[GIVEN RECORDS — start]
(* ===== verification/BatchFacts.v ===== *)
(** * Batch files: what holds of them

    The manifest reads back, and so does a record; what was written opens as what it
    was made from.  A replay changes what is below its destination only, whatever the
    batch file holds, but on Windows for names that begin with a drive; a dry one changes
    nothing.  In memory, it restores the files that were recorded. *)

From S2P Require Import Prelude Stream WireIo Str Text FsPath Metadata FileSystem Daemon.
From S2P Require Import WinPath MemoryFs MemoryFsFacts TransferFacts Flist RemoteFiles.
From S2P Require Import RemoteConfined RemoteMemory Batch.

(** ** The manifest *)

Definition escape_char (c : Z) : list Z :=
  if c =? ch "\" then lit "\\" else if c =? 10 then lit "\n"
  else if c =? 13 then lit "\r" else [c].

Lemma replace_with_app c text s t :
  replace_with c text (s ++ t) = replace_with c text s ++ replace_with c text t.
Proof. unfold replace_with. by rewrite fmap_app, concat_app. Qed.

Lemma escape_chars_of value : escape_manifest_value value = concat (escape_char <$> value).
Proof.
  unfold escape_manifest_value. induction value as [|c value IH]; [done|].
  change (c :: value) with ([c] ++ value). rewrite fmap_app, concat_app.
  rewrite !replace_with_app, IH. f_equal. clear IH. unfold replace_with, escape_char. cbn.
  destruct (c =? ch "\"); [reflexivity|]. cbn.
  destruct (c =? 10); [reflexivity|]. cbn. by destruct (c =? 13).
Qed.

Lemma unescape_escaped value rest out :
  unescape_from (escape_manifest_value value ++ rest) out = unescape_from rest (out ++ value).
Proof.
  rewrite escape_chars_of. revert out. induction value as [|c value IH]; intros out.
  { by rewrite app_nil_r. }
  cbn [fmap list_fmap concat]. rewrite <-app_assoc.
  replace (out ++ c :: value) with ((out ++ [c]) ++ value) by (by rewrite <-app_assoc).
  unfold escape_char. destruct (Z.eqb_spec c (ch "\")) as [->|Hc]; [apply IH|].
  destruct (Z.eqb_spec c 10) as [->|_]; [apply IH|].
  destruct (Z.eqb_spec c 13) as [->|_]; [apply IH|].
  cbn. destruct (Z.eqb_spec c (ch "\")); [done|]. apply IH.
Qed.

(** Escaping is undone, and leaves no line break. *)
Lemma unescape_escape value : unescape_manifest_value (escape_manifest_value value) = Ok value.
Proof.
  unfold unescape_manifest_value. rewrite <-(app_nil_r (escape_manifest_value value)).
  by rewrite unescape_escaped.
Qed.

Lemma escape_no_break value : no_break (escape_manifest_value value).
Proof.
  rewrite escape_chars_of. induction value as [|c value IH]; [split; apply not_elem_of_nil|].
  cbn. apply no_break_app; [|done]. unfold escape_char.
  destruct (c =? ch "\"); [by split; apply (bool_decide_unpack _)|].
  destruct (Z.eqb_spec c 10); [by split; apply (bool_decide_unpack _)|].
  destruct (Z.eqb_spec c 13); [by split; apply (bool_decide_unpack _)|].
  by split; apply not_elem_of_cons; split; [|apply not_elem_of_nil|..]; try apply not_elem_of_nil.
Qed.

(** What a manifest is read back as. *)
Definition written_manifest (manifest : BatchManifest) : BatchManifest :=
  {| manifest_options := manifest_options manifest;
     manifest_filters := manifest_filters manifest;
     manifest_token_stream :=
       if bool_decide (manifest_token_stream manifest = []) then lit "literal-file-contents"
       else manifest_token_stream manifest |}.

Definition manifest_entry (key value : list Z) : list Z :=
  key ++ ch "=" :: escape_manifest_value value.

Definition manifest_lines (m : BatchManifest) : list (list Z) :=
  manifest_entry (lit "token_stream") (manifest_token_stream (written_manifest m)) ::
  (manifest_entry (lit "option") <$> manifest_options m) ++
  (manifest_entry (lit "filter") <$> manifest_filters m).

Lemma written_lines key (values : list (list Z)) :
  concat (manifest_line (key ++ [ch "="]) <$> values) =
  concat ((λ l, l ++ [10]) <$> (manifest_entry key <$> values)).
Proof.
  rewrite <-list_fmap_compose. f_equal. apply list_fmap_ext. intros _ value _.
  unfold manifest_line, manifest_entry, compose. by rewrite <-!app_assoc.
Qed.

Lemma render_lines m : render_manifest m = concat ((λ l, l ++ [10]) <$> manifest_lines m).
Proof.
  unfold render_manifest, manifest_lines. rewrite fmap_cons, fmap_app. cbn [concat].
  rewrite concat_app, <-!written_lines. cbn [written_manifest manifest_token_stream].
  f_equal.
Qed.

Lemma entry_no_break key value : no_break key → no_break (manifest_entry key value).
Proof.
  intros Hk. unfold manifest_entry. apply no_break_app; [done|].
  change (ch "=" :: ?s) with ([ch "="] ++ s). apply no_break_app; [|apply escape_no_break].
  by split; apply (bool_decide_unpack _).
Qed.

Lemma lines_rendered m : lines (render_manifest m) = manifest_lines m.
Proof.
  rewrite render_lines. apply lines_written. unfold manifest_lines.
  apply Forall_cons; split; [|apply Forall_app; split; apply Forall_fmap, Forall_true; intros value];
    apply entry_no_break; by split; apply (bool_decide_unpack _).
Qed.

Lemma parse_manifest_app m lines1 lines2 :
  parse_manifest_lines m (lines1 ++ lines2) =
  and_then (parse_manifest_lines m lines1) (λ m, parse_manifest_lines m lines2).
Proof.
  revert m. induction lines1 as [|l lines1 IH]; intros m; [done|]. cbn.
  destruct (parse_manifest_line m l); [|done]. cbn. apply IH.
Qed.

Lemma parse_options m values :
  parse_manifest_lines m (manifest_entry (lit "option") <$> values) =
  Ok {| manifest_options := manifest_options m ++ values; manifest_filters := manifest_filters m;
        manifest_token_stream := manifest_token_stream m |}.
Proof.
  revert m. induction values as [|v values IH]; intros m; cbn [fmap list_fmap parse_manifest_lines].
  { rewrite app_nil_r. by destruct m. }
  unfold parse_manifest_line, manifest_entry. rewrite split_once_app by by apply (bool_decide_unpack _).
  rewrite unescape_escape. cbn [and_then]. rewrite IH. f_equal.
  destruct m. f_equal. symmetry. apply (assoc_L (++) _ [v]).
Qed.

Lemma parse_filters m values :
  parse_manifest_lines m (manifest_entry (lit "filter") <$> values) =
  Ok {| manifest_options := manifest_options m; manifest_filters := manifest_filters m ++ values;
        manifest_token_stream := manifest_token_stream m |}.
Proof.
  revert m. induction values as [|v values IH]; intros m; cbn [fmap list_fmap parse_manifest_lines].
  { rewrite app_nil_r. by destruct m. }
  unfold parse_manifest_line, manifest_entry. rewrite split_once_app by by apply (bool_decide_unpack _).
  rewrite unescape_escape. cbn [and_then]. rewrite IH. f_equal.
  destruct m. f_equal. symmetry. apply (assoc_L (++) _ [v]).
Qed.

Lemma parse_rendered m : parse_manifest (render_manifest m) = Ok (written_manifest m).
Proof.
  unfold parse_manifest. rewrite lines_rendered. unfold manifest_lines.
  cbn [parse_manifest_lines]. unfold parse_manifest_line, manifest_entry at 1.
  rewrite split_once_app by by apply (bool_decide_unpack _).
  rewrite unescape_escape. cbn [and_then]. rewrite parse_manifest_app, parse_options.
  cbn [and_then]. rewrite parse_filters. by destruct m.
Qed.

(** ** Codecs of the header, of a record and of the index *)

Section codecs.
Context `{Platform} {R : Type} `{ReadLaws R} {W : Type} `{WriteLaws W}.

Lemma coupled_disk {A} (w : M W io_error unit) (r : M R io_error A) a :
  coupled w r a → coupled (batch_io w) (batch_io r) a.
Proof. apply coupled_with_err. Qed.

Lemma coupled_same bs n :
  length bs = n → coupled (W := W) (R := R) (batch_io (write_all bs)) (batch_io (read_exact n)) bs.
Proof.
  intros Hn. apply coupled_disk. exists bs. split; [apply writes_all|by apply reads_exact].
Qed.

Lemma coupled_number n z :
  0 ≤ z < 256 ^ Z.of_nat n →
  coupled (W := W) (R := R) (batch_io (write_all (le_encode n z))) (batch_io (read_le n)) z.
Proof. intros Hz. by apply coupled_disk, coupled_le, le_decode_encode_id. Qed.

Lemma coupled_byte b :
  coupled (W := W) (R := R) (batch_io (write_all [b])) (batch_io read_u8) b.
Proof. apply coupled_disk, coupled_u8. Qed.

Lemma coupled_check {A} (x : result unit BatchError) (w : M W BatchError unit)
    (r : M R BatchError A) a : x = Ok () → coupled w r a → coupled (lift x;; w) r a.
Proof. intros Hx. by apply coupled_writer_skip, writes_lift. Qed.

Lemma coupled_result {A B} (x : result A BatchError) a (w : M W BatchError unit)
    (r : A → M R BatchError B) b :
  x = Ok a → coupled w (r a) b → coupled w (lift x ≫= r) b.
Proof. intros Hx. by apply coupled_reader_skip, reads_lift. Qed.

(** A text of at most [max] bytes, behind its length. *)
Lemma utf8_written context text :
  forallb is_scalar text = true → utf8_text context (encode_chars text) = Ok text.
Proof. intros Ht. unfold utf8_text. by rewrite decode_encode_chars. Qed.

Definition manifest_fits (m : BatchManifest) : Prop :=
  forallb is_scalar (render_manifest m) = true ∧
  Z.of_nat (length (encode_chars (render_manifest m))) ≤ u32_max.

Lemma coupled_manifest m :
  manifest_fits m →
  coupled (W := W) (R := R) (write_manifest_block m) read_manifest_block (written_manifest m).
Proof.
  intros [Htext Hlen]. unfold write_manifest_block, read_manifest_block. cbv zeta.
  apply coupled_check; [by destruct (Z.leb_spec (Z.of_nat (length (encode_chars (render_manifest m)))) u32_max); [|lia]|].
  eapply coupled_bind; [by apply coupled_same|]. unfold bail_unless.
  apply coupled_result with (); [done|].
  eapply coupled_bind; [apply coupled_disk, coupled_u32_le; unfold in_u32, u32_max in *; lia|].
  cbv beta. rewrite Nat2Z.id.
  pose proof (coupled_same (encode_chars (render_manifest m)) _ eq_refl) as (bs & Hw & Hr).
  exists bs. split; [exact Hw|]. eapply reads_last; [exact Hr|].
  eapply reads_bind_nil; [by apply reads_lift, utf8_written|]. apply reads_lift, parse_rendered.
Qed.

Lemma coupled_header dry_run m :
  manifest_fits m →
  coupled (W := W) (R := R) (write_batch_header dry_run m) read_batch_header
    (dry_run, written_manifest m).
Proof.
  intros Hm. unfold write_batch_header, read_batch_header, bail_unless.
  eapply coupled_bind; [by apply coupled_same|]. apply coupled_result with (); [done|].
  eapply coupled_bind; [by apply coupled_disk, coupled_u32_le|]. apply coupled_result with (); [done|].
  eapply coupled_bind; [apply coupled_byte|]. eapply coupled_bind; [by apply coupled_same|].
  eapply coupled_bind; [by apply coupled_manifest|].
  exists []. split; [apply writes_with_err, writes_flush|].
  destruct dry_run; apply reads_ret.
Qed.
[GIVEN RECORDS — finish]
Reprint exactly the lines above that start at the one with "Section codecs." and end at the one with "Lemma coupled_same bs", keeping both and adding none.

*EXERCISE SOLUTION*
Section codecs.
Context `{Platform} {R : Type} `{ReadLaws R} {W : Type} `{WriteLaws W}.

Lemma coupled_disk {A} (w : M W io_error unit) (r : M R io_error A) a :
  coupled w r a → coupled (batch_io w) (batch_io r) a.
Proof. apply coupled_with_err. Qed.

Lemma coupled_same bs n :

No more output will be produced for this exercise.